» **WORK ITEM**: The stretch from the line with "out, [int32] conversions" through the line with "(String.length suf <=? String.length s)%nat" in the records below: write it out exactly, and nothing else.

----- DATASET ENTRIES

(** * temporal-debug-go: the stepping tracer, embedded and verified

    A shallow embedding of the tracer package of cretz/temporal-debug-go:
    configuration validation ([New]), the source locator
    ([addFileLineBreakpoint]), the three observation handlers, the stepping
    loop ([run]) in its two revisions, [Tracer.Trace], and the text
    marshalling of the two enumeration wrappers of result.go.

    Go strings are byte strings: they are modelled by [string].  Go's [int]
    and [int64] are modelled by [Z] with the range checks of strconv written
    out, [int32] conversions by [wrap32].  Go maps are [gmap]s; a lookup of a
    missing key that Go answers with the zero value is written
    [default zero (m !! k)].  The delve debugger is an external collaborator:
    what it answers is data of the model (a scripted sequence of stops), what
    the tracer asks of it is recorded in a log of effects. *)

From Stdlib Require Import ZArith List String Ascii Bool Lia.
From stdpp Require Import base option list gmap strings.

Local Open Scope Z_scope.
Local Open Scope string_scope.

(** ** Errors and the three ways a Go function ends *)

(** A Go [error] is modelled by its message; [fmt.Errorf("ctx: %w", err)]
    is [wrapf "ctx: " err]. *)
Definition error := string.

Definition wrapf (ctx : string) (err : error) : error := ctx ++ err.

(** A call returns normally, returns an error, or panics (a nil pointer
    dereference, an index out of range). *)
Inductive res (A : Type) : Type :=
| Ok (a : A)
| Err (e : error)
| Panic (why : string).
Arguments Ok {A} a.
Arguments Err {A} e.
Arguments Panic {A} why.

Definition bind {A B : Type} (m : res A) (k : A -> res B) : res B :=
  match m with
  | Ok a => k a
  | Err e => Err e
  | Panic w => Panic w
  end.

Notation "'let*' x ':=' m 'in' k" := (bind m (fun x => k))
  (at level 10, x name, m at level 100, k at level 200).

(** ** The strings package, as far as the tracer uses it *)

Module strings.

(** [strings.HasPrefix(s, prefix)] *)
Definition HasPrefix (s pre : string) : bool := String.prefix pre s.

Fixpoint drop (n : nat) (s : string) : string :=
  match n, s with
  | O, _ => s
  | S n', String _ s' => drop n' s'
  | S _, EmptyString => EmptyString
  end.

(** [s[:n]] for [n <= len(s)] *)
Fixpoint take (n : nat) (s : string) : string :=
  match n, s with
  | O, _ => EmptyString
  | S n', String c s' => String c (take n' s')
  | S _, EmptyString => EmptyString
  end.

(** [strings.HasSuffix(s, suffix)] *)
Definition HasSuffix (s suf : string) : bool :=
  (String.length suf <=? String.length s)%nat
  && String.eqb (drop (String.length s - String.length suf) s) suf.

(** First position at which [sub] occurs in [s]. *)
Fixpoint index_nat (s sub : string) : option nat :=
  if String.prefix sub s then Some O
  else match s with
       | EmptyString => None
       | String _ s' => option_map S (index_nat s' sub)
       end.

(** Last position at which [sub] occurs in [s]. *)
Fixpoint lastIndex_nat (s sub : string) : option nat :=
  match s with
  | EmptyString => if String.prefix sub s then Some O else None
  | String _ s' =>
      match lastIndex_nat s' sub with
      | Some i => Some (S i)
      | None => if String.prefix sub s then Some O else None
      end
  end.

Definition to_index (o : option nat) : Z :=
  match o with
  | Some i => Z.of_nat i
  | None => -1
  end.

(** [strings.Index(s, substr)]: -1 when [substr] does not occur. *)
Definition Index (s sub : string) : Z := to_index (index_nat s sub).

----------

» **ANSWER TO THIS TASK**:
    out, [int32] conversions by [wrap32].  Go maps are [gmap]s; a lookup of a
    missing key that Go answers with the zero value is written
    [default zero (m !! k)].  The delve debugger is an external collaborator:
    what it answers is data of the model (a scripted sequence of stops), what
    the tracer asks of it is recorded in a log of effects. *)

From Stdlib Require Import ZArith List String Ascii Bool Lia.
From stdpp Require Import base option list gmap strings.

Local Open Scope Z_scope.
Local Open Scope string_scope.

(** ** Errors and the three ways a Go function ends *)

(** A Go [error] is modelled by its message; [fmt.Errorf("ctx: %w", err)]
    is [wrapf "ctx: " err]. *)
Definition error := string.

Definition wrapf (ctx : string) (err : error) : error := ctx ++ err.

(** A call returns normally, returns an error, or panics (a nil pointer
    dereference, an index out of range). *)
Inductive res (A : Type) : Type :=
| Ok (a : A)
| Err (e : error)
| Panic (why : string).
Arguments Ok {A} a.
Arguments Err {A} e.
Arguments Panic {A} why.

Definition bind {A B : Type} (m : res A) (k : A -> res B) : res B :=
  match m with
  | Ok a => k a
  | Err e => Err e
  | Panic w => Panic w
  end.

Notation "'let*' x ':=' m 'in' k" := (bind m (fun x => k))
  (at level 10, x name, m at level 100, k at level 200).

(** ** The strings package, as far as the tracer uses it *)

Module strings.

(** [strings.HasPrefix(s, prefix)] *)
Definition HasPrefix (s pre : string) : bool := String.prefix pre s.

Fixpoint drop (n : nat) (s : string) : string :=
  match n, s with
  | O, _ => s
  | S n', String _ s' => drop n' s'
  | S _, EmptyString => EmptyString
  end.

(** [s[:n]] for [n <= len(s)] *)
Fixpoint take (n : nat) (s : string) : string :=
  match n, s with
  | O, _ => EmptyString
  | S n', String c s' => String c (take n' s')
  | S _, EmptyString => EmptyString
  end.

(** [strings.HasSuffix(s, suffix)] *)
Definition HasSuffix (s suf : string) : bool :=
  (String.length suf <=? String.length s)%nat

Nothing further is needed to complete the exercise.